Aroma-Zone, one of the pioneers of this concept and an expert in “homemade” aromatherapy, has been leading the market for 18 years as a real reference brand. President and Co-Founder Anne Vausselin has observed an assertion of behaviours and of the market itself over the past few years. “At first, we were seen as UFOs. Today, our offering is in line with a basic trend that has more to do with society than business. For consumers, it corresponds to a need to reappropriate knowledge about the products they consume. It is a need to control things,” she explains.
Initially created in 2000 as an e-shop dedicated to essential oils, Aroma-Zone decided to focus on DIY as soon as 2005, as they gave access to over 1,000 cosmetics recipes to do yourself, thanks to a broad catalogue of raw materials, containers, utensils, and then finished products. A first store opened in 2009, before being extended in 2014 to offer a 500 m2 space, including a workshop and a spa. The year 2018 was marked by the opening of two new points of sale in Paris and Lyon, and 2019 promises an expansion of the network across France, as well as towards bordering countries.
A universal need for reappropriation
As it is gaining ground on conventional cosmetics in terms of market shares, the DIY dynamics has been attracting new players. “And it is not about to stop, because the offering will get broader,” predicts Nelly Pitt, creator of the Beautymix brand, whose concept consists in associating ingredients and recipes with a robot for the homemade manufacturing of all bathroom products. “After cooking and sewing, cosmetics is one of the latest in the homemade field to which consumers increasingly turn. I think it is the future of cosmetics. There should be something for every taste, and this one is not completely satisfied,” she adds.

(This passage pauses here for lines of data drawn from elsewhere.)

(** ** Theorem *)

(** C29.  The session pairs calls with their replies in every interleaving of
    callers, read loop and fetches: the read loop never blocks on a call's
    channel nor sends on a closed one, not even when it fails all pending
    calls; a call that returns a result has it from a frame with its own
    number; and a call that waits is pending, being answered, or can return
    at once. *)
Theorem cdp_session_sound ls s :
  exec newCDPSession ls = Some s -> LReadError [] ∉ ls ->
  (forall id r, read_loop s = Sending id r -> is_Some (step LSend s)) /\
  (forall err, read_loop s = Failing err -> is_Some (step LFail s)) /\
  (forall id who r, calls s !! id = Some (who, Done (Replied r)) -> probe r = None /\ framed ls id r) /\
  (forall id who, calls s !! id = Some (who, Waiting) ->
     (id ∈ pending s) \/ (exists r, read_loop s = Sending id r) \/ is_Some (step (LReceive id) s)) /\
  (read_loop s = Ended -> forall id who, calls s !! id = Some (who, Waiting) -> (id ∉ pending s) -> is_Some (step (LReceive id) s)).
Proof.
  intros H Hne. pose proof (exec_inv ls [] _ _ inv_new H) as Hi. cbn [app] in Hi.
  assert (forall id who, calls s !! id = Some (who, Waiting) ->
     (id ∈ pending s) \/ (exists r, read_loop s = Sending id r) \/ is_Some (step (LReceive id) s)) as Hw.
  { intros id who Hc. destruct (iv_active _ _ Hi id who Waiting Hc eq_refl) as [?|[?|(r & b & Hb)]]; [by left|by right; left|].
    right; right. cbn. rewrite Hc. cbn. rewrite Hb. cbn. by eexists. }
  split_and!.
  - intros id r Hl. cbn. rewrite Hl. rewrite send_ok by (by apply (iv_sending _ _ Hi id r)). by eexists.
  - intros err Hl. cbn. rewrite Hl. destruct (fail_inv _ _ err Hi Hl) as (cs & -> & _). by eexists.
  - intros id who r Hc. apply (iv_done _ _ Hi) in Hc as [Hp [Hf|(err & He & ->)]]; [done|]. exfalso.
    destruct err as [|b err]; [by apply Hne|discriminate].
  - done.
  - intros Hl id who Hc Hp. destruct (Hw id who Hc) as [?|[[r Hr]|?]]; [done|congruence|done].
Qed.
(** * A shallow embedding of the CLVM value codec of chia_rs (clvm-traits) and
    of the [Proof] client value of chia-wallet.

    Nodes of the arena are modelled as immutable trees (the arena is append-only
    and owns no mutable codec state, so a node handle is determined by the tree it
    denotes).  Atoms are byte strings, bytes are [Byte.byte]. *)

From Stdlib Require Import Ascii String ZArith Lia Bool List.
From Stdlib Require Import Strings.Byte.
Import ListNotations.
Open Scope Z_scope.
Set Warnings "-register-all".

(** ** Bytes *)

Definition bz (b : byte) : Z := Z.of_N (Byte.to_N b).

Definition zb (z : Z) : byte :=
  match Byte.of_N (Z.to_N (z mod 256)) with Some b => b | None => Byte.x00 end.

(** ** Nodes of the arena *)

Inductive node : Type :=
| Atom (bs : list byte)
| Pair (first rest : node).

Definition NIL : node := Atom [].

Definition is_nil (n : node) : bool :=
  match n with Atom [] => true | _ => false end.

(** The arena serializer of clvmr ([node_to_bytes]), an external collaborator,
    needed only to compare with the golden hex strings of the tests: a pair is
    [0xff] followed by both children; the empty atom is [0x80]; a one-byte atom
    [b <= 0x7f] is [b] itself; any other atom of length [< 0x40] is prefixed by
    [0x80 | len], of length [< 0x2000] by two bytes [0xc0 | len >> 8], [len & 0xff]. *)
Fixpoint node_to_bytes (n : node) : list Z :=
  match n with
  | Pair a b => 255 :: node_to_bytes a ++ node_to_bytes b
  | Atom bs =>
      let l := Z.of_nat (length bs) in
      let body := map bz bs in
      match bs with
      | [b] => if bz b <=? 127 then body else 129 :: body
      | _ =>
          if l <? 64 then (128 + l) :: body
          else (192 + l / 256) :: (l mod 256) :: body
      end
  end.

(** Lower-case hex of a byte string, as [hex::encode] prints it. *)
Definition hex_digit (d : Z) : ascii :=
  if d <? 10 then Ascii.ascii_of_nat (48 + Z.to_nat d)
  else Ascii.ascii_of_nat (87 + Z.to_nat d).

Fixpoint hex_encode (l : list Z) : string :=
  match l with
  | [] => EmptyString
  | b :: l' => String (hex_digit (b / 16)) (String (hex_digit (b mod 16)) (hex_encode l'))
  end.

(** ** Integers *)

(** Two's-complement reading of a big-endian atom; the empty atom is zero. *)
Definition be_value (bs : list byte) : Z :=
  fold_left (fun acc b => acc * 256 + bz b) bs 0.

Definition int_of_bytes (bs : list byte) : Z :=
  match bs with
  | [] => 0
  | b :: _ =>
      if 128 <=? bz b then be_value bs - 2 ^ (8 * Z.of_nat (length bs))
      else be_value bs
  end.

(** [k] big-endian bytes of [z], wrapping modulo [2^(8k)] (Rust's [to_be_bytes]). *)
Fixpoint be_bytes (k : nat) (z : Z) : list byte :=
  match k with
  | O => []
  | S k' => be_bytes k' (z / 256) ++ [zb z]
  end.
(** * Medical-Document-Summarization: a shallow embedding of [app.py]

    The script is an orchestration of three stages: intake of the uploaded
    file ([upload_document]), OCR extraction and chunking
    ([process_document]) and per-chunk summarization ([generate_summary]).
    Each Python function is embedded below under its own name.  The remote
    services (Textract, Bedrock), [uuid.uuid4] and [st.error] are effects:
    services are oracles, [st.error] appends to an event log, and the
    files under [./uploaded_files] are a finite map from paths to nodes. *)

From Stdlib Require Import String Ascii ZArith Lia.
From Stdlib.Strings Require Byte.
From stdpp Require Import base list strings gmap.

Local Open Scope nat_scope.
Local Set Warnings "-register-all".

(** stdpp blocks the unfolding of string concatenation; the proofs below
    compute with it. *)
Local Arguments String.append !_ _ : simpl nomatch.

(** ** Python values and exceptions *)

(** The values [json.loads] can return. *)
Inductive pyval :=
| PyNone
| PyBool (b : bool)
| PyNum (n : Z)
| PyStr (s : string)
| PyList (l : list pyval)
| PyDict (kvs : list (string * pyval)).

(** The exceptions the script can see.  [ClientError] is botocore's; the
    others are the builtin ones raised by subscripting and method lookup;
    [OtherError] stands for any further subclass of [Exception]. *)
Inductive exn :=
| ClientError (message : string)
| KeyError (key : string)
| IndexError
| TypeError
| AttributeError
| OtherError (message : string).

(** A computation that may raise. *)
Definition result (A : Type) : Type := exn + A.

Definition raise {A} (e : exn) : result A := inl e.
Definition ret {A} (a : A) : result A := inr a.

Definition bind {A B} (r : result A) (k : A -> result B) : result B :=
  match r with
  | inl e => inl e
  | inr a => k a
  end.

Notation "'do' x <- r ; k" := (bind r (fun x => k))
  (at level 10, x name, r at level 100, k at level 200).

(** Lookup in a dictionary kept as its list of items. *)
Fixpoint dict_lookup (k : string) (kvs : list (string * pyval)) : option pyval :=
  match kvs with
  | [] => None
  | (k', v) :: rest => if String.eqb k k' then Some v else dict_lookup k rest
  end.

(** [v.get(k, d)]: only dictionaries have the method. *)
Definition py_get (v : pyval) (k : string) (d : pyval) : result pyval :=
  match v with
  | PyDict kvs => ret (default d (dict_lookup k kvs))
  | _ => raise AttributeError
  end.

(** [v[i]] for an integer index [i >= 0]. *)
Definition py_index (v : pyval) (i : nat) : result pyval :=
  match v with
  | PyList l =>
      match l !! i with
      | Some x => ret x
      | None => raise IndexError
      end
  | PyStr s =>
      match String.get i s with
      | Some c => ret (PyStr (String c EmptyString))
      | None => raise IndexError
      end
  | PyDict _ => raise (KeyError "0")
  | _ => raise TypeError
  end.

(** [v[k]] for a string key [k]. *)
Definition py_item (v : pyval) (k : string) : result pyval :=
  match v with
  | PyDict kvs =>
      match dict_lookup k kvs with
      | Some x => ret x
      | None => raise (KeyError k)
      end
  | _ => raise TypeError
  end.

(** [sep.join(items)]: every item has to be a [str]. *)
Fixpoint py_strs (items : list pyval) : result (list string) :=
  match items with
  | [] => ret []
  | PyStr s :: rest => do ss <- py_strs rest; ret (s :: ss)
  | _ :: _ => raise TypeError
  end.

Definition py_join (sep : string) (items : list pyval) : result string :=
  do ss <- py_strs items; ret (String.concat sep ss).

(** ** Events *)

(** What a run leaves behind: the [st.error] boxes shown to the user (the
    fixed text and, where the message formats an exception, its cause) and
    the calls of the text splitter. *)
Inductive event :=
| StError (text : string) (cause : option exn)
| SplitText (text : string).

(** * The summarizer: [generate_summary] *)

Section Summarizer.

(** The state of the Bedrock service. *)
Context {World : Type}.

(** [json.dumps] and the value of the environment variable
    [BEDROCK_MODEL]. *)
Variable json_dumps : pyval -> string.
Variable BEDROCK_MODEL : option string.

(** Lines 164-166: [bedrock.invoke_model(body, modelId)] followed by
    [json.loads(response.get("body").read())].  It raises or yields the
    parsed response body, and moves the service to a new state. *)
Variable invoke_model : string -> option string -> World -> result pyval * World.

Definition message (role : string) (content : pyval) : pyval :=
  PyDict [("role", PyStr role); ("content", content)].

Definition messages (chunk : string) : pyval :=
  PyList
    [ message "user" (PyStr "I have a medical document that I'd like summarized. Output should have short description with the Patient's Complaint, History and Observations.");
      message "assistant" (PyStr "Sure, I can help with that. Please provide the text of the medical document.");
      message "user" (PyStr chunk) ].

Definition request_body (chunk : string) : string :=
  json_dumps
    (PyDict [ ("max_tokens", PyNum 1000%Z);
              ("messages", messages chunk);
              ("anthropic_version", PyStr "bedrock-2023-05-31") ]).

(** Lines 167-168: the value appended to [summaries]. *)
Definition first_text (response_body : pyval) : result pyval :=
  do output <- py_get response_body "content" (PyStr "No summary generated");
  do part <- py_index output 0;
  py_item part "text".

(** The body of the inner [try], lines 164-168. *)
Definition summarize_chunk (chunk : string) (w : World) : result pyval * World :=
  let '(r, w') := invoke_model (request_body chunk) BEDROCK_MODEL w in
  (do response_body <- r; first_text response_body, w').

(** The two inner handlers, lines 169-175. *)
Definition inner_handler (e : exn) : event :=
  match e with
  | ClientError msg => StError ("Amazon Bedrock error: " +:+ msg) None
  | _ => StError "Error invoking the Claude model: " (Some e)
  end.

(** The [for] loop, lines 148-175: [None] is the early [return None]. *)
Fixpoint for_chunks (documents : list string) (summaries : list pyval)
    (w : World) (log : list event) : option (list pyval) * World * list event :=
  match documents with
  | [] => (Some summaries, w, log)
  | chunk :: rest =>
      match summarize_chunk chunk w with
      | (inr text, w') => for_chunks rest (summaries ++ [text]) w' log
      | (inl e, w') => (None, w', log ++ [inner_handler e])
      end
  end.

Definition generate_summary (documents : list string) (w : World)
    : option string * World * list event :=
  match for_chunks documents [] w [] with
  | (Some summaries, w', log) =>
      match py_join " " summaries with
      | inr summary => (Some summary, w', log)
      | inl e => (None, w', log ++ [StError "Error generating summary: " (Some e)])
      end
  | (None, w', log) => (None, w', log)
  end.

(** The value [generate_summary] returns. *)
Definition summary_of (documents : list string) (w : World) : option string :=
  fst (fst (generate_summary documents w)).

(** [answered documents w responses w']: starting from [w], the calls
    for [documents] are made in order, each returns a response body (the
    i-th one the i-th of [responses]), and the service ends in [w']. *)
Inductive answered : list string -> World -> list pyval -> World -> Prop :=
| answered_nil w : answered [] w [] w
| answered_cons chunk rest w response w' responses w'' :
    invoke_model (request_body chunk) BEDROCK_MODEL w = (inr response, w') ->
    answered rest w' responses w'' ->
    answered (chunk :: rest) w (response :: responses) w''.

(** The i-th response has a first content part whose text is the i-th
    of [texts]. *)
Definition texts_of (responses texts : list pyval) : Prop :=
  Forall2 (fun response text => first_text response = inr text) responses texts.

End Summarizer.

(** * Extraction and chunking: [process_document] *)

(** A block of a Textract response.  Only [LINE] (and [WORD]) blocks carry
    a ["Text"] entry; [Text] is [None] where the key is missing. *)
Record Block := { BlockType : string; Text : option string }.

(** The newline character. *)
Definition nl : string := String "010"%char EmptyString.

(** Truth value of a [str] or [None]. *)
Definition truthy (o : option string) : bool :=
  match o with
  | Some s => negb (String.eqb s "")
  | None => false
  end.

(** [x in xs] on strings. *)
Definition str_in (x : string) (xs : list string) : bool :=
  existsb (String.eqb x) xs.

(** The separators of line 127. *)
Definition separators : list string :=
  [nl +:+ nl; nl; "."; "!"; "?"; ","; " "; ""].

Section Pipeline.

(** [textract.detect_document_text] and [textract.analyze_document] on
    the bytes of the file at a path, up to and including the lookup of
    ["Blocks"] in the response; opening the file can raise, too. *)
Variable detect_document_text : string -> result (list Block).
Variable analyze_document : string -> list string -> result (list Block).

The homemade trend echoes the expectations of consumers with a greater ethnic, social, age, and sex diversity. “It has become a fundamental need to take care of yourself and of your close environment with natural products. The purchasing power should also be taken into account: customers want fair prices compared to the value of their products,” says the President of Aroma-Zone.
A need for simplicity
If the first bloggers and YouTubers rivalled with complex formulas composed of a long list of ingredients, today, the trend is moving towards more simplicity. “Over the past five years, in particular with the slow and moderate consumption movements, we have found out that consumers want formulas composed of maximum five or six ingredients, and which are easy to make, cheap, and above all, very efficient. We are going back to basics, with a business objective that is far above what it was ten years ago,” explains Anne Vausselin.
This minimalist approach is also the basis of the Beautymix concept: in its catalogue, the brand deliberately offers only 28 multifunctional ingredients, with which the 14 recipes offered can be done. “Consumers can easily get lost in the huge diversity of raw materials available. The idea is to simplify the approach for beginners and focus on quality ingredients that can fulfil several functions,” explains the founder.
Safety requirements
For those that follow the trend, making a cosmetic product themselves, meaning they control its composition, is also a safety guarantee. But to actually ensure the product safety, users should be aware of a number of good hygiene practices and learn how to respect doses and preserve formulas. “Obviously, the safety of cosmetics requires a dose of good sense as well as raising public awareness, just like it does for cooking,” explains Anne Vausselin.
However, health authorities and the main players have committed to setting up stricter regulations and ensuring safety homogeneously, through all the entities involved. Aroma-Zone has carefully answered all requests from ANSM (French National Agency for Medicines and Health Products Safety): the company made tremendous efforts to demonstrate the safety of its offering, over two years, and by means of considerable investments.
“Today, all our recipes are assessed by toxicologists under the same conditions as cosmetic products placed on the market. All our workshops are also evaluated. We worked extremely hard on all the bases to be personalized: combined with actives or perfume extracts, they represent millions of potential combinations. And we secured these millions of possibilities by developing algorithms,” explains Anne Vausselin.
Same arguments for Beautymix: they have their ingredients and recipes tested by toxicologists to validate their safety. “We did everything to guarantee comprehensive solutions that support people from the first to the last manufacturing step, by ensuring both safety and traceability throughout the process.” Users register the products manufactured on their mobile Beautymix app, which provides the expiry date and the traceability of the raw materials used. “It replaces the product label,” explains Nelly Pitt.
“Initially, the objective was to control market players’ practices, and it was commendable, because everyone benefits from a regulatory framework, and the market keeps developing. But, obviously, authorities are less demanding with those that do not play by the rules. We need to follow consumers: they show a real need for freedom, they have expectations. But, of course, it needs to be secured, if only for the concept to last,” concludes Anne Vausselin.